Recently i worked out that something that is common place at a place where i work is infact increasingly stupid.

Have a switchpanel substation for the "sound" power outlets so at the end of the night instead of crawling under our sound riser we can just turn off the amps and flick these switches, as this power is the most reliable (due to being grounded in venue to remove hum issues) our security system also runs off it so when someone mistakenly turns off all the breakers our security system dies. To combat this someone decided to tape over the breaker to stop people turning it off.

This is amazingly stupid but i wonder how many other places this happens at, does anyone know why this is so bad bad.


p.s im looking at our more junior members as our senior members are well experienced in the reasons why this is bad.


----------



## slimrocktwo (Oct 5, 2008)

If there was a short somewhere in the line, the breaker wouldn't trip because it's taped in the on position, which could then lead to equipment damage & fire, right?


----------



## seanandkate (Oct 5, 2008)

Even if there WASN'T a short it would be increadibly stupid. The breaker limits the electrical load that can be put on that circuit. Think of it as a shear pin on something mechanical. If too much load is put on, say, my snowblower (yea, that's right, I'm Canadian), the shear pin snaps instead of my engine blowing up. A circuit breaker taped in the on position will LET you overload that circuit. That is until the wires between the circuit and the load heat up, cause a fire, burn the place down, etc., and generally wreaking Darwinian revenge on the people who taped the breakers up in the first place.


----------



## Sony (Oct 5, 2008)

Actually, taping the circuit breaker is fine...the inside mechanics of the circuit breaker let it trip even when being held in the ON position. If you notice how when a breaker trips it moves to the center position and not one side of the other. Now try moving that breaker from the center position directly to the ON position...it does NOTHING. In order to reset the breaker you have to turn it all the way to the OFF position and then back ON to reset the linkages on the inside of the breaker. It's a safety design feature, because they know it's a common practice for people to tape over breakers.

If you're truly worried about it then just tape it over with a small amount of Masking Tape or Painters Tape instead of Duct Tape or whatever you're using. Masking/Painters tape is in no way strong enough to keep a breaker from tripping.


----------



## derekleffew (Oct 5, 2008)

Sourced from: Circuit breaker - Wikipedia, the free encyclopedia



The design includes the following components: 

Actuator lever - used to manually trip and reset the circuit breaker. Also indicates the status of the circuit breaker (On or Off/tripped). *Most breakers are designed so they can still trip even if the lever is held or locked in the "on" position.* This is sometimes referred to as "free trip" or "positive trip" operation.
Actuator mechanism - forces the contacts together or apart.
Contacts - Allow current when touching and break the current when moved apart.
Terminals
Bimetallic strip
Calibration screw - allows the manufacturer to precisely adjust the trip current of the device after assembly.
Solenoid
Arc divider / extinguisher
I'm not in any manner condoning the practice, but it may not be as unsafe as one thinks. 

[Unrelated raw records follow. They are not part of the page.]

(** C34: static random addresses. Whatever the six seed bytes, [from_seed]
    gives an address that Bluetooth accepts: the two type bits are set and the
    46 random bits are neither all zero nor all one. A seed whose random bits
    are not degenerate keeps them, deriving again changes nothing (a stable
    identity), and the HCI form is the byte reversal. *)
Theorem static_address_valid (seed : list Z) :
  address_wf seed →
  let a := address_from_seed seed in
  address_wf a ∧
  (∃ a0 rest, a = a0 :: rest ∧ Z.land a0 0xC0 = 0xC0) ∧
  ¬ degenerate (address_random_part a) ∧
  (¬ degenerate (address_random_part seed) →
     address_random_part a = address_random_part seed) ∧
  address_from_seed a = a ∧
  address_to_hci_bytes a = reverse a.
Proof.
  intros (s0 & s1 & s2 & s3 & s4 & s5 & -> & H0 & H1 & H2 & H3 & H4 & H5)%address_wf_cases.
  pose proof (seed_type_bits s0 H0) as (Hr & Ht & Hlow & Hor & _ & _).
  pose proof (flip_low_bit s5 H5) as (Hf & Hne & Hz & Ho).
  cbn zeta. rewrite address_from_seed_cases by done. simpl address_random_part.
  rewrite Hlow. set (d := if decide _ then _ else _).
  assert (is_u 8 d) as Hd by (subst d; by case_decide).
  assert (¬ degenerate [Z.land s0 0x3F; s1; s2; s3; s4; d]) as Hnd.
  { subst d. case_decide as Hdeg; [|done].
    destruct Hdeg as [[= -> -> -> -> -> ->]|[= -> -> -> -> -> ->]];
      intros [[=]|[=]]. }
  split_and!.
  - split; [done|]. unfold is_bytes. rewrite !Forall_cons. split_and!; done || constructor.
  - eauto.
  - done.
  - intros Hseed. subst d. by rewrite decide_False.
  - rewrite address_from_seed_cases, Hor, Hlow by done. by rewrite decide_False.
  - done.
Qed.

Lemma static_address_valid_witness :
  ¬ degenerate (address_random_part (address_from_seed [0; 0; 0; 0; 0; 0])) ∧
  address_from_seed [0; 0; 0; 0; 0; 0] = [0xC0; 0; 0; 0; 0; 1].
Proof.
  split; [|reflexivity].
  destruct (static_address_valid [0; 0; 0; 0; 0; 0]) as (_ & _ & H & _); [|exact H].
  split; [reflexivity|repeat constructor; vm_compute; done].
Defined.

Perhaps more dangerous is the practice of using the circuit breaker as a switch, solely for convenience: "instead of crawling under our sound riser we can just turn off the amps and flick these switches." It appears someone needs to learn the difference between a circuit breaker and a switch, and why they are not interchangeable terms or devices. See this post.


----------



## cdub260 (Oct 5, 2008)

Assuming of course, that breakers in Australia are the same as in the U.S., you can mark a breaker by putting a colored zip tie through the hole in the hole in the breaker handle. Unlike tape, this will not defeat the tripping capability of your circuit breaker.

That said, a circuit breaker should never be used as a switch. Its intended use is as an over-current protection device. Using it as a switch can, over time, inhibit the proper functioning of the breaker, eventually creating a serious safety issue. I have similar issues in my 60 year old amphitheatre, which, hopefully, I'll eventually get permission to deal with. So far, the powers that be have taken an attitude of of "if it aint broke, don't fix it." 

That brings to mind a question. How do I convince the management of my company that this is an issue that needs to be addressed?


----------



## Hughesie (Oct 5, 2008)

cdub260 said:


> That brings to mind a question. How do I convince the management of my company that this is an issue that needs to be addressed?



Sit them down and make them watch a csi episode where the breakers don't trip and the person dies


----------



## lieperjp (Oct 5, 2008)

derekleffew said:


> I'm not in any manner condoning the practice, but it may not be as unsafe as one thinks.
> 
> Perhaps more dangerous is the practice of using the circuit breaker as a switch, solely for convenience: "instead of crawling under our sound riser we can just turn off the amps and flick these switches." It appears someone needs to learn the difference between a circuit breaker and a switch, and why they are not interchangeable terms or devices. See this post.



Also, I would think that if a breaker is loosely taped, or taped with a "stretchable" tape (such as e-tape) the switch would still be able to function. I've also seen it where people put brightly colored tape (red e-tape comes to mind) over the non-switch part of the breaker, or next to the breaker on the metal portion of the panel. That way, they are still marked.


----------



## Pip (Oct 6, 2008)

In my opinion, regardless of how the breaker works or if the switch itself is involved, I still don't like the idea of in ANY way interfering with what is in place to keep you safe.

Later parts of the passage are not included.